【LeetCode笔记】114.Flatten Binary Tree to Linked List（有疑惑）

题目：

• Total Accepted: 119447
• Total Submissions: 348844
• Difficulty: Medium
• Contributor: LeetCode

Given a binary tree, flatten it to a linked list in-place.

For example,
Given

         1
        / \
       2   5
      / \   \
     3   4   6

The flattened tree should look like:

   1
    \
     2
      \
       3
        \
         4
          \
           5
            \
             6

click to show hints.

Hints:

If you notice carefully in the flattened tree, each node's right child points to the next node of a pre-order traversal.

思路1：（求大神们指正）

原始的树前序遍历，存入队列，然后顺序读出，一直往树的右子树放置。这样的思路我把答案输出了，我觉得是对的呀，不知道为啥leetcode一直判断我是错的，如果有大神能来指正，真心感谢！

代码如下：

/**
 * Definition for a binary tree node.
 * struct TreeNode {
 *     int val;
 *     TreeNode *left;
 *     TreeNode *right;
 *     TreeNode(int x) : val(x), left(NULL), right(NULL) {}
 * };
 */
class Solution {
public:
    void p(TreeNode* root,queue &v){
        if (root ==NULL)
            return;
        else{
            v.push(root->val);
            if(root->left!=NULL)
                p(root->left,v);
            if(root->right!=NULL)
                p(root->right,v);
        }
    }
    void flatten(TreeNode* root) {
        if(root==NULL)
            return;
        else{
            queue v;
            p(root,v);
            TreeNode* t = new TreeNode(v.front());
            TreeNode* temp = t;
            v.pop();
        
            while(!v.empty()){
                TreeNode* l = new TreeNode(v.front());
                t->right = l;
                t = t->right;
                v.pop();
            }
            root = temp;

//这一段printf是为了验证我的答案到底都不对才写的，就是把root节点打印出来看看到底是什么，结果显示是对的呀。
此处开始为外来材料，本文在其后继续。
(* ===== verification/AcStation.v ===== *)
(** Specifications of the operations on stations and networks
    (src/ac/ac_wlans.c): each returns, keeps the invariant, and does to the
    world what is said here. *)
From stdpp Require Import option gmap sets.
From S2P Require Import Prelude Bitfield Io Header CapwapHash CapwapHashSpec CapwapHashDelete.
From S2P Require Import CapwapArray Timeout TimeoutSpec.
From S2P Require Import Ieee80211 Ieee80211Frame Ieee80211Spec Ieee80211FrameSpec.
From S2P Require Import Elements80211a AcWorld AcWlans AcInv.
#[local] Open Scope Z_scope.

Section Specs.
Context `{Indeterminate} `{Target} (fuel : nat) (Hfuel : enough fuel).

(** [w'] is [w] with one station changed, and what was sent. *)
Record touched (w w' : world) (a : mac) (st' : ac_station) (sent : list event) : Prop := Touched {
  t_ok : world_ok w';
  t_id : session_id w' = session_id w;
  t_devices : devices w' = devices w;
  t_table : table w' = table w;
  t_stations : stations w' = <[a := st']> (stations w);
  t_timeout : timeout w' = timeout w;
  t_authtable : authtable w' = authtable w;
  t_auth : authsession w' = authsession w;
  t_out : out w' = out w ++ sent
}.

(** A station changed only in fields of its own. *)
Record own_change (st st' : ac_station) : Prop := OwnChange {
  oc_ok : station_ok st';
  oc_wlan : wlan st' = wlan st;
  oc_timer : idtimeout st' = idtimeout st;
  oc_aid : aid st' = aid st
}.

Lemma ok_emit w e :
  world_ok w ->
  world_ok (World (session_id w) (devices w) (table w) (stations w) (timeout w) (authtable w)
              (authsession w) (out w ++ [e])).
Proof. intros []. by constructor. Qed.

Lemma touched_refl w a st : world_ok w -> stations w !! a = Some st -> touched w w a st [].
Proof. intros Hok E. constructor; try done; [by rewrite insert_id|by rewrite app_nil_r]. Qed.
。。
            if(root!=NULL)
                printf("root = %d\n",root->val);
            else
                printf("root null!\n");
            if(root->left!=NULL)
                printf("ok2  %d\n",root->left->val);
            else
                printf("root->left null\n");
            if(root->right!=NULL)
                printf("root->right =   %d\n",root->right->val);
            else
                printf("root->right null\n");
        
        }
    }
};

结果：

---

Submission Result: Wrong Answer More Details 

Input: [1,2]

Output: [1,2]

Expected: [1,null,2]

Stdout: root = 1 root->left null root->right = 2

---

小白不明白的是，为啥我输出的答案和标准答案是一样的，但是系统判错？

更新思路：把左子树的所有节点按照存入右子树里，然后把原来右子树的节点存入左子树最右的节点中。递归撸平右子树。

/**
 * Definition for a binary tree node.
 * struct TreeNode {
 *     int val;
 *     TreeNode *left;
 *     TreeNode *right;
 *     TreeNode(int x) : val(x), left(NULL), right(NULL) {}
 * };
 */
class Solution {
public:
    void flatten(TreeNode* root) {
        if (root==NULL)
            return;
        if(root->left!=NULL){
            TreeNode* temp = root->left;
            while(temp->right!=NULL)
                temp = temp->right;
            temp->right = root->right;
            root->right = root->left;
            root->left = NULL;
            
        }
        flatten(root->right);
    }
};